+++ RECORDS TO PROCESS

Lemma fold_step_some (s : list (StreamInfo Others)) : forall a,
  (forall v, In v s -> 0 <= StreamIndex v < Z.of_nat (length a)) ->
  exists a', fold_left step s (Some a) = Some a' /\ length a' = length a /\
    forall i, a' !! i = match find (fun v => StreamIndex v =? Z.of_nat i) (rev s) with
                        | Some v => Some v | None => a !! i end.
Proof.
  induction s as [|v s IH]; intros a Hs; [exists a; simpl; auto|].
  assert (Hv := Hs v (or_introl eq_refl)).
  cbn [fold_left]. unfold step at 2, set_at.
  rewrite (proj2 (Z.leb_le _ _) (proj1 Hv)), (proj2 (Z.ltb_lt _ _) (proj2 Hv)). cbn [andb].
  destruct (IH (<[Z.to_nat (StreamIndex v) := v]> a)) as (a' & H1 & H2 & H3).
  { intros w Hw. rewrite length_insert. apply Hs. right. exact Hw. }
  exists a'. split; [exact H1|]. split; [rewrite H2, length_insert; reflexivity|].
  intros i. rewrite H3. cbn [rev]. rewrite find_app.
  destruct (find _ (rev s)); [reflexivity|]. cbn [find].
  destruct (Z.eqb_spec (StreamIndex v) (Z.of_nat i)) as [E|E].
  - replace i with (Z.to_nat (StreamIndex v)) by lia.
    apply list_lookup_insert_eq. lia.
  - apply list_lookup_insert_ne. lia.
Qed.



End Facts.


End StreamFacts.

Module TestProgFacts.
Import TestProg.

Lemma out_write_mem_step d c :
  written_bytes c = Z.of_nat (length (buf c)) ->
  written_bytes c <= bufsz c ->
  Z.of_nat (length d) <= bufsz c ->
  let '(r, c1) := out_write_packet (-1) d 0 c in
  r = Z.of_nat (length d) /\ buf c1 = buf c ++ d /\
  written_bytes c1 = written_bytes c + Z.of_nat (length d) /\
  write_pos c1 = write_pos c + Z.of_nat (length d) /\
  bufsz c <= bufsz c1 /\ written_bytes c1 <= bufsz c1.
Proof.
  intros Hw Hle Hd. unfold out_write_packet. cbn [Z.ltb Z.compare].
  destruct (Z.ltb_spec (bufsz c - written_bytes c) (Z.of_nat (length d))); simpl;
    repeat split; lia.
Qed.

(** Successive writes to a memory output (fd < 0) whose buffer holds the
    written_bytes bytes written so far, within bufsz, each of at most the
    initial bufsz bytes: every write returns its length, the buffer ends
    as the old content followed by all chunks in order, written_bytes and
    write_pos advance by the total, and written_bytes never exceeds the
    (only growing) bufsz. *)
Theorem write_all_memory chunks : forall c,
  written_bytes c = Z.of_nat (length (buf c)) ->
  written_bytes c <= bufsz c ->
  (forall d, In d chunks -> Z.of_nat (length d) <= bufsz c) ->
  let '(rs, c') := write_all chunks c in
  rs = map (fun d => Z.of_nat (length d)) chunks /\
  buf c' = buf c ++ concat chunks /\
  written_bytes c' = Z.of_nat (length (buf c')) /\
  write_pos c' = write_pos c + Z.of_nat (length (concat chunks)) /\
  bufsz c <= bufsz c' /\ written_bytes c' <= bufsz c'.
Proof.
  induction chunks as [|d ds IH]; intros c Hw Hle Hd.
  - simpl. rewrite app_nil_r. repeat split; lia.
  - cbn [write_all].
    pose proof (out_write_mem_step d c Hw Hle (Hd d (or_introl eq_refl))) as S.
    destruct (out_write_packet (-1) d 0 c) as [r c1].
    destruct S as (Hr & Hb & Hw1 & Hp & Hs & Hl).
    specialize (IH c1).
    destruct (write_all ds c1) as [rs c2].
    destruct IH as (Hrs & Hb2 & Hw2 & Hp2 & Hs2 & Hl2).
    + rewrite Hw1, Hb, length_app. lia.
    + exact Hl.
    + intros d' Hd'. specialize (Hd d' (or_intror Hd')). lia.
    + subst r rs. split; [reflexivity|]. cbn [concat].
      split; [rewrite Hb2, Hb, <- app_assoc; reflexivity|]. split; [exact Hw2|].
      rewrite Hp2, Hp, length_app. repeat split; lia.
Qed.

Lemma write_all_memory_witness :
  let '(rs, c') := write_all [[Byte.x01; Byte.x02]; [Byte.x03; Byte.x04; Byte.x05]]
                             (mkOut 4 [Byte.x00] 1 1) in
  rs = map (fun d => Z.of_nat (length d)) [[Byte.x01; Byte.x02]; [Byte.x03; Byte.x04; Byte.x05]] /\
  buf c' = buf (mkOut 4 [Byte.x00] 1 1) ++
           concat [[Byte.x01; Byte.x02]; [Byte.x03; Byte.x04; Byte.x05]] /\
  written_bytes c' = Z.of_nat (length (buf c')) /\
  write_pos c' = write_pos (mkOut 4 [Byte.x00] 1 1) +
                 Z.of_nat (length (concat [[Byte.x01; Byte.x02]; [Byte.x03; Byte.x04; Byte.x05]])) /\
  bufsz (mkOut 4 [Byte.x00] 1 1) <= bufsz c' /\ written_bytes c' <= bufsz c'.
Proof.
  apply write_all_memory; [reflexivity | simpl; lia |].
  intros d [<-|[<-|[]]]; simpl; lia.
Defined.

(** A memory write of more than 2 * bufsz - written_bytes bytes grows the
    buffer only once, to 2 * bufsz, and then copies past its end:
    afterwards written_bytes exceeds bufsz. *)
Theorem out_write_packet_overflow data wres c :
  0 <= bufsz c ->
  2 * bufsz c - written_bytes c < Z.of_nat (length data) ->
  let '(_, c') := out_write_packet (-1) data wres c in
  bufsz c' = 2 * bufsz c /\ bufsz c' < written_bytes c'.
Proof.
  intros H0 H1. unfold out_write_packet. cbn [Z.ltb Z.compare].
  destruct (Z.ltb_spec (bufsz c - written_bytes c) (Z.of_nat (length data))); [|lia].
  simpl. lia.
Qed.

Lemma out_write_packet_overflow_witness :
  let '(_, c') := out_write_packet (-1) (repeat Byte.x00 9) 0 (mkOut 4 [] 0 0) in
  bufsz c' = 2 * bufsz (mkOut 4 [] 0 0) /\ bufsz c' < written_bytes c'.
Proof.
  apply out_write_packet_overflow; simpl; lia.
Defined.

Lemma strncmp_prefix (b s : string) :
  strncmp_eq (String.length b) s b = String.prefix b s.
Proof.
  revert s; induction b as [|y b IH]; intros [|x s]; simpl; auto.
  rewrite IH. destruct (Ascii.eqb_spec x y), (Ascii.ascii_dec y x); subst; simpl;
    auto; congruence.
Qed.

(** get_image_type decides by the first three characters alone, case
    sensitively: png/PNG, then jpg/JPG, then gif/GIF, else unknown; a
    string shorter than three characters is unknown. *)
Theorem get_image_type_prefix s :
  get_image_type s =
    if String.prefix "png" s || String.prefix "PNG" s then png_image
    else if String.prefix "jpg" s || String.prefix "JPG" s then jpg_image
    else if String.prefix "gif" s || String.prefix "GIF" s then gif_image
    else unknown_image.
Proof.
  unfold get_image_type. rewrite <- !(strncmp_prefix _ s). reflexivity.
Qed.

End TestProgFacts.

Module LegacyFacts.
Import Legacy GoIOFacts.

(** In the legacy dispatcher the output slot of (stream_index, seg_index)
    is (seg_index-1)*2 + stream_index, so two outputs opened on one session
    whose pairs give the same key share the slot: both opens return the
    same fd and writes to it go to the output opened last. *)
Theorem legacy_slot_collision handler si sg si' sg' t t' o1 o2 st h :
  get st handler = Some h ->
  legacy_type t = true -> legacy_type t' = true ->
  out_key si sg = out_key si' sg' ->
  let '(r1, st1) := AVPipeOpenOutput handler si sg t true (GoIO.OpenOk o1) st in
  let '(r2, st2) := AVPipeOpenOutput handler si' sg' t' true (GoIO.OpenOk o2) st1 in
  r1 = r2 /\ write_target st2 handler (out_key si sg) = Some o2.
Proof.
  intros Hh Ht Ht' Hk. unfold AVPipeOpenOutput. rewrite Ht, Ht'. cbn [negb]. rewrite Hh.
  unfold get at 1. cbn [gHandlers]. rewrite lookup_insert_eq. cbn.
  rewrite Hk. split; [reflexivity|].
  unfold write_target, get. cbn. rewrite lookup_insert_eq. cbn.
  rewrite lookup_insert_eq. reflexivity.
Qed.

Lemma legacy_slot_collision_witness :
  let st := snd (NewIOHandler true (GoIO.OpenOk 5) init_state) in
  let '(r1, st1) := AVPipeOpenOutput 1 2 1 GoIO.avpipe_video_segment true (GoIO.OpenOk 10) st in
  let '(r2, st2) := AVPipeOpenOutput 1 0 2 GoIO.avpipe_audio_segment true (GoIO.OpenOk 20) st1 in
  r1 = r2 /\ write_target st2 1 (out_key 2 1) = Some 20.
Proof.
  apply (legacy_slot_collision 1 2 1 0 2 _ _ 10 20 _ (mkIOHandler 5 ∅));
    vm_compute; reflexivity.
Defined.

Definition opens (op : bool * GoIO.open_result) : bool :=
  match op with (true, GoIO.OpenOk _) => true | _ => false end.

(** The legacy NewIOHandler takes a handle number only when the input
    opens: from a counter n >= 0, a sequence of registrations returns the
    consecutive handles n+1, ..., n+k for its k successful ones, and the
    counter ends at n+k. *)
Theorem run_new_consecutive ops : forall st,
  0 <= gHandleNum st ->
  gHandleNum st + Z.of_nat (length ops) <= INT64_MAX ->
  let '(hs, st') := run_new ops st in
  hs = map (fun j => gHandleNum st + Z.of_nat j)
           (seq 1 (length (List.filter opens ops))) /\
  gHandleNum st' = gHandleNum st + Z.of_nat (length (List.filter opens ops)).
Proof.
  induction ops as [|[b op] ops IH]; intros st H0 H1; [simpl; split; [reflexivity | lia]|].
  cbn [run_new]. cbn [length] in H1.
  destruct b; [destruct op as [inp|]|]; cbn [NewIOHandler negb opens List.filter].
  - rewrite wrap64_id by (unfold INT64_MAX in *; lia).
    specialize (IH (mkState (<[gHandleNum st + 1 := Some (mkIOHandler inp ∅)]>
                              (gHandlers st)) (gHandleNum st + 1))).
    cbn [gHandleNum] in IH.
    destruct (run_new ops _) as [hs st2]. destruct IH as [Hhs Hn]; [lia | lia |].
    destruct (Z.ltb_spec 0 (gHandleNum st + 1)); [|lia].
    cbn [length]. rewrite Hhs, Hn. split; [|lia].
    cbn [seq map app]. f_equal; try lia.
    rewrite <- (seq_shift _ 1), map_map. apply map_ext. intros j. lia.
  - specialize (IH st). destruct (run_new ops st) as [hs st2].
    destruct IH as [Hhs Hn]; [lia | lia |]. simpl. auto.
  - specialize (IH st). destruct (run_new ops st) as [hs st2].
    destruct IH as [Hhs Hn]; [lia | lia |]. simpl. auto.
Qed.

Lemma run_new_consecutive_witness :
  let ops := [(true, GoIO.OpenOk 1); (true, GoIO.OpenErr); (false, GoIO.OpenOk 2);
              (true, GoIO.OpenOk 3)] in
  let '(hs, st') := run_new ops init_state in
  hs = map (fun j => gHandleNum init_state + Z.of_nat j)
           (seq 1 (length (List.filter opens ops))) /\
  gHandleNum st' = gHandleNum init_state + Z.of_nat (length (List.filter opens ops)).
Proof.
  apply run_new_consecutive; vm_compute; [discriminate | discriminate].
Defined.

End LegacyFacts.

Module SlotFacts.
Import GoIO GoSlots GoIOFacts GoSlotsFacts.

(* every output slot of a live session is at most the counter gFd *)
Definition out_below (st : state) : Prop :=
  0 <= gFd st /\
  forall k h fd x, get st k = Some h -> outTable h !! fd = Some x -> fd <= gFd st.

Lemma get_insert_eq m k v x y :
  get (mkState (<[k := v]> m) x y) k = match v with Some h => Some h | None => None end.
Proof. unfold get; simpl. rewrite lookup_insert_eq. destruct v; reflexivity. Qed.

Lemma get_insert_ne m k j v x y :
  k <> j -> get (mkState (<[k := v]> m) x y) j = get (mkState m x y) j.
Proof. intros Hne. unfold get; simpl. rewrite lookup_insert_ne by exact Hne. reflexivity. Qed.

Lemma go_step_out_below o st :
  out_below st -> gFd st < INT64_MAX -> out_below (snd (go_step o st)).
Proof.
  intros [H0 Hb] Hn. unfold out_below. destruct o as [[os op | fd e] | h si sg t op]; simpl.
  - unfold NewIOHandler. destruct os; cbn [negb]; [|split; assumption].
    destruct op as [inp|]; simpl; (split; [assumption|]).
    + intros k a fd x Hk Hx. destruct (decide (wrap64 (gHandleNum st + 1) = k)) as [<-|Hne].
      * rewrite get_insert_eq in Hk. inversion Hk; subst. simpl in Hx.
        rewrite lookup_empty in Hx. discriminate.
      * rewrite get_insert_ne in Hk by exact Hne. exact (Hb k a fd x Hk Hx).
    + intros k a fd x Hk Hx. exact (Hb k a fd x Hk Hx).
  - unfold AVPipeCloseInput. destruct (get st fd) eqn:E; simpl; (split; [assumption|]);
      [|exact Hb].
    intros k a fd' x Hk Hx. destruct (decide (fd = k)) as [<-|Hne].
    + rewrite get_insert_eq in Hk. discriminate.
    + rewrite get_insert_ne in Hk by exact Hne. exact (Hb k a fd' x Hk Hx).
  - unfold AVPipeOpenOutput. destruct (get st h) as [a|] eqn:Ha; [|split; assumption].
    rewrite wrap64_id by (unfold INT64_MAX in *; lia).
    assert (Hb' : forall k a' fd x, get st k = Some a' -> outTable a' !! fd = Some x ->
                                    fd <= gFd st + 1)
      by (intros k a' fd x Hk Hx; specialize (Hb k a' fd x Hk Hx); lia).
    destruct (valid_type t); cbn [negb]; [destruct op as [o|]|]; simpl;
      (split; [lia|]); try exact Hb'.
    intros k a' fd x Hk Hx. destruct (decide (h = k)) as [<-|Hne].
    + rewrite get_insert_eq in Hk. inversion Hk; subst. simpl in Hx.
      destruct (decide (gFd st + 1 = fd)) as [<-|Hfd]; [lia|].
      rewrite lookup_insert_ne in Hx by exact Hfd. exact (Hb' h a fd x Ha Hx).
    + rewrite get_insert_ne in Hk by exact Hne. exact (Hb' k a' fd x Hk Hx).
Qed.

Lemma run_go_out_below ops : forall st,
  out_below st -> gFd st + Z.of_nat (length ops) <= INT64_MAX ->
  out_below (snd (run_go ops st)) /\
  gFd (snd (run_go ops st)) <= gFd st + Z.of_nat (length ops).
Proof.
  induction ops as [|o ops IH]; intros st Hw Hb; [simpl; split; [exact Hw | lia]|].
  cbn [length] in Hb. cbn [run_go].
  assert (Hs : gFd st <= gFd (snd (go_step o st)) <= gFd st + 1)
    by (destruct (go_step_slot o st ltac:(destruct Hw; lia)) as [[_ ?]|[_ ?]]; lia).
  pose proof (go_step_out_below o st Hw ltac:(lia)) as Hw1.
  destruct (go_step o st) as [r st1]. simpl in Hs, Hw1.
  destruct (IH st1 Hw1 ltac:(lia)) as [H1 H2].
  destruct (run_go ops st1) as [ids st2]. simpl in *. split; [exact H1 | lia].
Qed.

++++++

• [TASK BRIEF] Pull out all lines in the data above that include "returns".

• [SOLUTION TO THIS EXERCISE]
    initial bufsz bytes: every write returns its length, the buffer ends
    opens: from a counter n >= 0, a sequence of registrations returns the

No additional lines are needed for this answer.